-- Your task --
Of the entries below, restate word for word only the section that runs from the line with "intToBase n = Spec.intToShort n" to the line with "split; [apply ShortIdFacts.intToBase_nonempty;", counting both ends.

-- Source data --
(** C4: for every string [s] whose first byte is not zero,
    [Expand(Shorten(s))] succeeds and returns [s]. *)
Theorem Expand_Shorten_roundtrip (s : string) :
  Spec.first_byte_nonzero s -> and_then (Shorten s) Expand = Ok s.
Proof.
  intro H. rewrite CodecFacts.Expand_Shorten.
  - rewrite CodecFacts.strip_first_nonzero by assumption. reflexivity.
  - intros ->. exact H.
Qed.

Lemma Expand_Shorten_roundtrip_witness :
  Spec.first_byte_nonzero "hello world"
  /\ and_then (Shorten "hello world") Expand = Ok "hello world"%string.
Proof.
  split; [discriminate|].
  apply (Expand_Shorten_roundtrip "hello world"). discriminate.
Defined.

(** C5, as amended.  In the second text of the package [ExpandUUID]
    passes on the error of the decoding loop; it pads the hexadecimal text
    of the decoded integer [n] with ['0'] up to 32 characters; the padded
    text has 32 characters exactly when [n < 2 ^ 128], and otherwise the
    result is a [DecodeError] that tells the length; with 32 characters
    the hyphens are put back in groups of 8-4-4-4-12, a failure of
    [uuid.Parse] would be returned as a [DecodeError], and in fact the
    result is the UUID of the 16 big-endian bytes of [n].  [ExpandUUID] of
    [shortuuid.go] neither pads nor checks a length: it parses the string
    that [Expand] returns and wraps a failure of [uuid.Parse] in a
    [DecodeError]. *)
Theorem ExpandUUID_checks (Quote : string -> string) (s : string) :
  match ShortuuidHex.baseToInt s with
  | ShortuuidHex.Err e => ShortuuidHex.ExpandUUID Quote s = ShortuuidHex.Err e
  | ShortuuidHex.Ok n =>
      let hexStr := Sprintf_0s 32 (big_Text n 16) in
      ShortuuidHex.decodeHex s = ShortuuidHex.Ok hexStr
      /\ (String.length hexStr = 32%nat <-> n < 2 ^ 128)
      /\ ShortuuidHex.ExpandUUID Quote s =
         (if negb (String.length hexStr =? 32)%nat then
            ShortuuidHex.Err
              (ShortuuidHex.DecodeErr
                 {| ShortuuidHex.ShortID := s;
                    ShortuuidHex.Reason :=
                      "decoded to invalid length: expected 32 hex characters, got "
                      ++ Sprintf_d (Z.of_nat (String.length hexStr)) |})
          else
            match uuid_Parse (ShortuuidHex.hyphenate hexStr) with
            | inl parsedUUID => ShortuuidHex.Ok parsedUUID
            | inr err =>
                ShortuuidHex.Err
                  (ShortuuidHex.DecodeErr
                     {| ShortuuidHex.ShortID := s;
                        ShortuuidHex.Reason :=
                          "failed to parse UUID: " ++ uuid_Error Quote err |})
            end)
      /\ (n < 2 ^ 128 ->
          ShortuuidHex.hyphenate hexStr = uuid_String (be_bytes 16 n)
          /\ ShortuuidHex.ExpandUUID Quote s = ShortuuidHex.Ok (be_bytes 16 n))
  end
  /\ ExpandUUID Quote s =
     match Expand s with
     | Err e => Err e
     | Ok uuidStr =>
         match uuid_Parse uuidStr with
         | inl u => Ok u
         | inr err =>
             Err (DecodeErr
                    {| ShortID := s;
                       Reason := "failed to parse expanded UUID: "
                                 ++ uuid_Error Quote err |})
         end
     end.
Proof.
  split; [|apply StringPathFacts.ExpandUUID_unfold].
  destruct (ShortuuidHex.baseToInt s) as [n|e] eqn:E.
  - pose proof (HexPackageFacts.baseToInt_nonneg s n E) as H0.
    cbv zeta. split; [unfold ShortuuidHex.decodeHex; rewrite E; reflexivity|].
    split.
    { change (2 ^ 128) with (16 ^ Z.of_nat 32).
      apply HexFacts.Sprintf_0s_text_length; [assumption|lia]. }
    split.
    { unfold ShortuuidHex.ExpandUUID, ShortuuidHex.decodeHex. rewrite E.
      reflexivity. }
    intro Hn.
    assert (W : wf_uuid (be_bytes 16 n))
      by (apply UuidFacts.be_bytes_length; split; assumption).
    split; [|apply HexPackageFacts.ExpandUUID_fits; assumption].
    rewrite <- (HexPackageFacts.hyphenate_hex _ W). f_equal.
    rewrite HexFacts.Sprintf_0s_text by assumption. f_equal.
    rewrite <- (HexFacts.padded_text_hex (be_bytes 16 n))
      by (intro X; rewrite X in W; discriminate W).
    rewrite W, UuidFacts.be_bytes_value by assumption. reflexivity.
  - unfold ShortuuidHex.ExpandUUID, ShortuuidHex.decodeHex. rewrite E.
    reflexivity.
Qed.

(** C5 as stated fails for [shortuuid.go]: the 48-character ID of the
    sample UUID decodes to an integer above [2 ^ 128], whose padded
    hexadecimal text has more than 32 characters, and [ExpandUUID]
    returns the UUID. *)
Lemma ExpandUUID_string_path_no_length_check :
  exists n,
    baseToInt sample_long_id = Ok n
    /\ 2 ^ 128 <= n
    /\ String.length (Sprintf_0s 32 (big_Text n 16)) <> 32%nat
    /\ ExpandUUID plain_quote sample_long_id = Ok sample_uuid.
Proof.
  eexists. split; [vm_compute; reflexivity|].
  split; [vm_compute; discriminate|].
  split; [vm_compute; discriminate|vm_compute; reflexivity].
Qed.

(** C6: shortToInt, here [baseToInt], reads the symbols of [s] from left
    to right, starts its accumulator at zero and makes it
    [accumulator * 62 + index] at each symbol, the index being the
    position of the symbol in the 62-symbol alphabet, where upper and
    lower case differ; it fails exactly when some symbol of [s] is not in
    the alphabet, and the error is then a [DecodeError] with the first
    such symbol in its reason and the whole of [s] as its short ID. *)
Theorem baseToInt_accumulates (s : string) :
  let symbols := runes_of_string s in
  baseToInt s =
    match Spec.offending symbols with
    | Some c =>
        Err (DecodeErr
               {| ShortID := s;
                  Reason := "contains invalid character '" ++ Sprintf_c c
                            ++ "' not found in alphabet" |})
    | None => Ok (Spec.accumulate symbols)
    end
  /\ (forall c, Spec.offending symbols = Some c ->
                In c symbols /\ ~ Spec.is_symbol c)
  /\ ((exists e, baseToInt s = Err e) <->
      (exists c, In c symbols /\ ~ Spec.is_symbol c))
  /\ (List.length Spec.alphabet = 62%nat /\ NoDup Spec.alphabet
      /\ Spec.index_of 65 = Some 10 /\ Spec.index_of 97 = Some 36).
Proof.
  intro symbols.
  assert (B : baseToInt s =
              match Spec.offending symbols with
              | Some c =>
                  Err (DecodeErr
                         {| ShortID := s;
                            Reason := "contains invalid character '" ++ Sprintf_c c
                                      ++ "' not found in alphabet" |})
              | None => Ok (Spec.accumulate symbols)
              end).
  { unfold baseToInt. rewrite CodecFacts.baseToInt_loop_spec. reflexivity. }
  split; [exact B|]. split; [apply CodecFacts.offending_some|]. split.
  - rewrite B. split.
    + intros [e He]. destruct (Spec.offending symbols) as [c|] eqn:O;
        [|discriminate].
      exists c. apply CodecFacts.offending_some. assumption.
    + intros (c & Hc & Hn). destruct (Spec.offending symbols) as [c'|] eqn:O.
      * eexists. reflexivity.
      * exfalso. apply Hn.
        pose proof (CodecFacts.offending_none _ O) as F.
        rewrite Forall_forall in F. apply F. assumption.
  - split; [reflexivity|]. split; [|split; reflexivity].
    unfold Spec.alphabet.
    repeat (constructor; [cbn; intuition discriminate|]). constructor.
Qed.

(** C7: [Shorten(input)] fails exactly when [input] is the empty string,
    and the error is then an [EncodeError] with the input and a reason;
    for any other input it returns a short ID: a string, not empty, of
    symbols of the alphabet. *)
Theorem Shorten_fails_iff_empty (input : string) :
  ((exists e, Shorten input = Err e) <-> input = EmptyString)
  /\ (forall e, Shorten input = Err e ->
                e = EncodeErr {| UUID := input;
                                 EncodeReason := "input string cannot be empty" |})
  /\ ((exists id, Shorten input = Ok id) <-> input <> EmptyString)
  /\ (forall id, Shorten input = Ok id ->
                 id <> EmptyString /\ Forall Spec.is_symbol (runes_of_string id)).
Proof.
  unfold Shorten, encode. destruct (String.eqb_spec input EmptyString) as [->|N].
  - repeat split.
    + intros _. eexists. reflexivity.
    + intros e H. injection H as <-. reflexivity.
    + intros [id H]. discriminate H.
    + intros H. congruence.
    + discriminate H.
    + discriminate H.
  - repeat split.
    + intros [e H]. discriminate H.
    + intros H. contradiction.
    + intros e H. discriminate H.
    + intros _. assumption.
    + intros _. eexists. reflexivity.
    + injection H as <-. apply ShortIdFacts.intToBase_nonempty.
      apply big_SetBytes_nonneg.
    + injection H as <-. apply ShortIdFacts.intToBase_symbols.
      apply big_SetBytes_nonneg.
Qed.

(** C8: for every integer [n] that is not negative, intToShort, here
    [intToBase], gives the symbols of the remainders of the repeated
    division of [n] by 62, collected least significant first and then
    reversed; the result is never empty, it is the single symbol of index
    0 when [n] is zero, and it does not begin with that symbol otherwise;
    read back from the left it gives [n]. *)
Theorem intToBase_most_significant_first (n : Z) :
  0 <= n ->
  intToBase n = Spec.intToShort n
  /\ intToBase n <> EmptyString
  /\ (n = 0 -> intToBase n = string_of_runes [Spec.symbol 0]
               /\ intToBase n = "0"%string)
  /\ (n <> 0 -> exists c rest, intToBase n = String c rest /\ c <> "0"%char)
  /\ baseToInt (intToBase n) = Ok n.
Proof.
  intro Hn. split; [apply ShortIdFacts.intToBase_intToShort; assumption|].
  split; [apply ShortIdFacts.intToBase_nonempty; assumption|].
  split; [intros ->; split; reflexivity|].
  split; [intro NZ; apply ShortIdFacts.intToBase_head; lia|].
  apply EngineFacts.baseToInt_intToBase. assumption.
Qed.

-- Your response --
  intToBase n = Spec.intToShort n
  /\ intToBase n <> EmptyString
  /\ (n = 0 -> intToBase n = string_of_runes [Spec.symbol 0]
               /\ intToBase n = "0"%string)
  /\ (n <> 0 -> exists c rest, intToBase n = String c rest /\ c <> "0"%char)
  /\ baseToInt (intToBase n) = Ok n.
Proof.
  intro Hn. split; [apply ShortIdFacts.intToBase_intToShort; assumption|].
  split; [apply ShortIdFacts.intToBase_nonempty; assumption|].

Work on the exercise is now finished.